In 2002, Fontaine released his first two books. The first, What’s Your HI-FI Q? (Simon & Schuster/Fireside) with partner Scott Poulson-Bryant, is an entertaining trivia book wrapped around three decades of black popular music; the second, EARL: The Autobiography of DMX (Harper Collins Entertainment), is a 350+ page life history of hip-hop’s most tortured superstar hailed by Publisher’s Weekly as an “unsparing, painfully honest account…[akin to] Manchild In The Promised Land.”

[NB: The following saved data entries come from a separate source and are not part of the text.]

(** X10. The timeline is in the order of time from the moment the
    recording starts, and not before. Over a run of speech results and
    questions at times that never go back, in which [startRecording] runs
    once: the events logged before it are stamped against zero, with the
    clock's own seconds, in order; the events logged after it are stamped
    with the seconds since it ran, never negative, in order; every event is
    a [filler_word] warning or a [question_asked] info. The timeline as a
    whole is the first part followed by the second, and need not be in
    order where they meet. *)
Theorem timeline_in_order_once_recording (ws : option socket_ref)
  (before after : list (Z * page_event)) (start : Z) :
  forallb no_start before = true -> forallb no_start after = true ->
  ascending (map fst (before ++ (start, RecordingStarts) :: after)) = true ->
  let early := timelineRef (session ws before listening) in
  let whole :=
    timelineRef
      (session ws (before ++ (start, RecordingStarts) :: after) listening) in
  let late := skipn (List.length early) whole in
  whole = early ++ late /\
  chronological early = true /\
  forallb (stamped_from 0 (map fst before)) early = true /\
  chronological late = true /\
  forallb (stamped_from start (map fst after)) late = true /\
  forallb not_negative late = true /\
  forallb (fun e => is_filler_warning e || is_question_info e) whole = true.
Proof.
  intros Hb Ha Hasc. cbv zeta.
  rewrite map_app in Hasc. cbn [map fst] in Hasc.
  destruct (ascending_app _ _ _ Hasc) as [Hasc1 Hasc2].
  destruct before as [|[t0 e0] before'] eqn:Hbefore.
  - (* nothing before the recording starts *)
    cbn [app session fold_left]. change (session ws [] listening) with listening.
    cbn [timelineRef listening List.length skipn app].
    destruct (session_logs ws after start
                (page_step ws listening (start, RecordingStarts)) Ha Hasc2)
      as (new & Htl & Hst & Hc & Hfrom & Hkinds & Hlow).
    change (fold_left (page_step ws) after
              (page_step ws listening (start, RecordingStarts)))
      with (session ws after (page_step ws listening (start, RecordingStarts))).
    rewrite Htl. cbn. repeat split; try assumption.
    apply forallb_forall. intros e He. unfold not_negative.
    apply Qle_bool_iff. rewrite Forall_forall in Hlow.
    eapply Qle_trans; [|exact (Hlow e He)]. cbn.
    unfold Qle. simpl. lia.
  - rewrite <- Hbefore in *.
    assert (Hasc0 : ascending (t0 :: map fst before) = true).
    { rewrite Hbefore. cbn [map fst]. rewrite Hbefore in Hasc1.
      cbn [map fst] in Hasc1. destruct (map fst before');
        cbn [ascending] in *; rewrite ?Z.leb_refl; auto. }
    destruct (session_logs ws before t0 listening Hb Hasc0)
      as (early & Htl1 & Hst1 & Hc1 & Hfrom1 & Hkinds1 & _).
    cbn [timelineRef listening app interviewStartTimeRef] in Htl1, Hst1, Hfrom1.
    rewrite session_app. cbn [session fold_left].
    change (fold_left (page_step ws) after ?q) with (session ws after q).
    change (fold_left (page_step ws) before listening)
      with (session ws before listening).
    set (p1 := session ws before listening) in *.
    destruct (session_logs ws after start
                (page_step ws p1 (start, RecordingStarts)) Ha Hasc2)
      as (late & Htl2 & Hst2 & Hc2 & Hfrom2 & Hkinds2 & Hlow2).
    assert (Hstep : timelineRef (page_step ws p1 (start, RecordingStarts))
                    = timelineRef p1
                    /\ interviewStartTimeRef
                         (page_step ws p1 (start, RecordingStarts)) = start).
    { unfold page_step, startRecording. cbn [fst snd timelineRef
        interviewStartTimeRef]. split; [|reflexivity].
      apply ChronologyFacts.fire_due_timeline. }
    destruct Hstep as [Hs1 Hs2].
    rewrite Hs1 in Htl2. rewrite Hs2 in Hfrom2, Hlow2.
    rewrite Htl2, Htl1.
    replace (skipn (List.length early) (early ++ late)) with late
      by (rewrite skipn_app, skipn_all, Nat.sub_diag; reflexivity).
    repeat split; try assumption.
    + apply forallb_forall. intros e He. unfold not_negative.
      apply Qle_bool_iff. rewrite Forall_forall in Hlow2.
      eapply Qle_trans; [|exact (Hlow2 e He)].
      rewrite Z.sub_diag. unfold Qle. simpl. lia.
    + rewrite forallb_app, Hkinds1, Hkinds2. reflexivity.
Qed.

Fontaine’s first published piece was a retrospective essay about his relationship with James Baldwin for the Diary of the Civil Rights Movement in 1989 and he has since twice received the prestigious “Spotlight Article of the Month” award from the London Guardian newspaper. In 2010, Fast Company named Fontaine one of Teach For America’s “Most Influential Alumni” and in 2012 he was honored with a “Most Inspiring” Telly Award for “Most Inspiring” for his writing / hosting of AT&T’s Rethink Possible video series.

Fontaine is also a featured music correspondent for the BBC and Channel 4 networks in England, and is a repeat guest on CNN, The Today Show, FOX News, VH-1, MSNBC, Roland Martin's Washington Watch, and the Rev. Al Sharpton’s “Keeping It Real” syndicated radio broadcast. His latest show, Interludes Live! has featured Alicia Keys, John Legend, Trey Songz, Jennifer Hudson and others, and premiered on TV One.

  • Co-author with DMX: E.A.R.L.: The Autobiography of DMX[1]
  • Screenplay for Angel: One More Road to Cross

References[edit]

  1. ^ a b c d e f g Larry Getlen, "A Better Vibe", Wesleyan (Wesleyan University alumni magazine), Issue IV 2006, p. 28–32.